Who Won Iraq’s "Decisive" Battle?

Sunday, April 6th, 2008

Who Won Iraq’s “Decisive” Battle?, Gary Brecher, The War Nerd, asks. Not us:

By attacking Sadr’s neighborhoods this week, Maliki’s troops pushed the Shia masses closer to Sadr; and by losing, they made the slum people prouder than ever of their home team. That’s what you get when you go for a “defining moment” in guerrilla war.

The current action is largely Shia versus Shia, to see who can seize power:

The Shia are divided into two major factions: Maliki is our guy, but his real loyalty is to a middle-class Shia group that has military and political wings. The political wing is the Dawa Party; the military group used to be called the Badr Brigade, but these days it calls itself the Iraqi Army.

The Badr Brigade has an interesting history. During the Iran-Iraq War, it fought for the Iranians against Saddam, as a big (50,000-man) auxiliary unit. When we disbanded Saddam’s army and the Sunni went insurgent, the Badr Brigade stepped smoothly into the power vacuum and became the core of the new Iraqi Army. So don’t think of this as a real Western-style national army, drawn from all of Iraq’s various groups or any of that crap. The current Iraqi Army is a particular Shia militia that just happens to be willing to wear the uniforms we bought them. They’re not really in it for “the nation,” much less their American paymasters. They’re there to use their new fancy weapons and big money to push the Dawa Party’s agenda down everybody else’s throats.

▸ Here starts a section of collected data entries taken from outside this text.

Lemma free_Itoa c n : is_digit c = false -> c ≠ "-"%char -> free_of c (Itoa n) = true.
Proof.
  intros Hc Hm. assert (HD : ∀ s, sall is_digit s = true -> free_of c s = true).
  { induction s as [|a s IH]; [done|]. cbn. intros H. boolean. apply andb_true_iff. split; [|by apply IH].
    apply negb_true_iff, Ascii.eqb_neq. intros ->. congruence. }
  destruct n as [|p|p]; [apply HD; reflexivity| |].
  - apply HD. apply (pretty_digits (N.pos p)).
  - change (Itoa (Z.neg p)) with ("-" +:+ Itoa (Z.pos p)). rewrite free_app. apply andb_true_iff.
    split; [|apply HD, (pretty_digits (N.pos p))]. change (free_of c "-") with (negb (Ascii.eqb "-" c) && true).
    rewrite andb_true_r. apply negb_true_iff, Ascii.eqb_neq. congruence.
Qed.

Lemma free_escaped pw : free_of (byte_of 10) pw = true -> free_of (byte_of 10) (Mysql.escaped pw) = true.
Proof.
  induction pw as [|a pw IH]; [done|]. intros H. cbn in H. boolean. cbn [Mysql.escaped]. rewrite free_app, IH, andb_true_r by done.
  destruct (Ascii.eqb a Mysql.backslash); [done|]. destruct (String.eqb _ _); [done|]. cbn.
  match goal with H : Ascii.eqb a _ = false |- _ => by rewrite H end.
Qed.

(** the client reads the password back from the option file as it was
    entered, quotes, backslashes, hashes and spaces included, unless a value
    holds the end of a line. *)
Theorem defaultsContent_password {sprint_host : SprintHost} cfg :
  let pw := Config_String cfg "password" in
  pw ≠ "" -> Forall (λ v, free_of (byte_of 10) v = true)
    [Config_String cfg "socket"; StringOr cfg "host" "127.0.0.1"; Config_String cfg "user"; pw] ->
  clientPassword (Mysql.defaultsContent cfg) = Some pw.
Proof.
  intros pw Hpw HF. rewrite !Forall_cons in HF. destruct HF as (Hs & Hh & Hu & Hp & _).
  pose (lines := ["[client]"] ++ (if bool_decide (Config_String cfg "socket" ≠ "") then ["socket=" +:+ Config_String cfg "socket"]
    else ["host=" +:+ StringOr cfg "host" "127.0.0.1"; "port=" +:+ Itoa (Int cfg "port" 3306); "protocol=TCP"])
    ++ (if bool_decide (Config_String cfg "user" ≠ "") then ["user=" +:+ Config_String cfg "user"] else [])).
  pose (line := "password=" +:+ dquote +:+ Mysql.escaped pw +:+ dquote).
  assert (EC : Mysql.defaultsContent cfg = foldr (λ l rest, l +:+ Mysql.newline +:+ rest) "" (lines ++ [line])).
  { unfold Mysql.defaultsContent, lines, line. rewrite (bool_decide_eq_true_2 (Config_String cfg "password" ≠ "")) by done.
    do 2 case_bool_decide; cbn [app foldr]; rewrite ?sapp_assoc; done. }
  unfold clientPassword. rewrite EC, Split_lines.
  - rewrite !omap_app. cbn [omap list_omap]. change (HasPrefix "" _) with false. cbv iota. rewrite app_nil_r.
    assert (EL : line = ("password=" +:+ dquote) +:+ Mysql.escaped pw +:+ dquote) by by unfold line; rewrite sapp_assoc.
    assert (EV : optionValue (sdrop 10 line) = Some pw) by by rewrite EL, (sdrop_app ("password=" +:+ dquote)), optionValue_escaped.
    rewrite EV. replace (HasPrefix line _) with true by by rewrite EL, HasPrefix_app. by rewrite last_snoc.
  - unfold lines, line. apply Forall_app. split.
    + constructor; [done|]. apply Forall_app. split; case_bool_decide; repeat constructor; rewrite ?free_app, ?free_Itoa; done.
    + repeat constructor. by rewrite !free_app, free_escaped.
Qed.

Brecher notes that “Sadr called off his boys for lots of good reasons”:

  1. The first job of a guerrilla army is to stay alive. That’s much more important than winning a Western-style victory.
  2. The next most important job of a guerrilla army is to maintain and grow its support in the neighborhood. By calling off the fight, he spares his people further gore and destruction and comes off as the compassionate defender of the poor.
  3. A guerrilla army facing occupiers with a monopoly on air power is committing suicide by going for total victory on the ground, seizing an entire city or district.
  4. It would be stupid to die fighting the Americans when everyone in Iraq knows the US just doesn’t figure much in the long term.

Apparently Brecher’s book is coming out soon.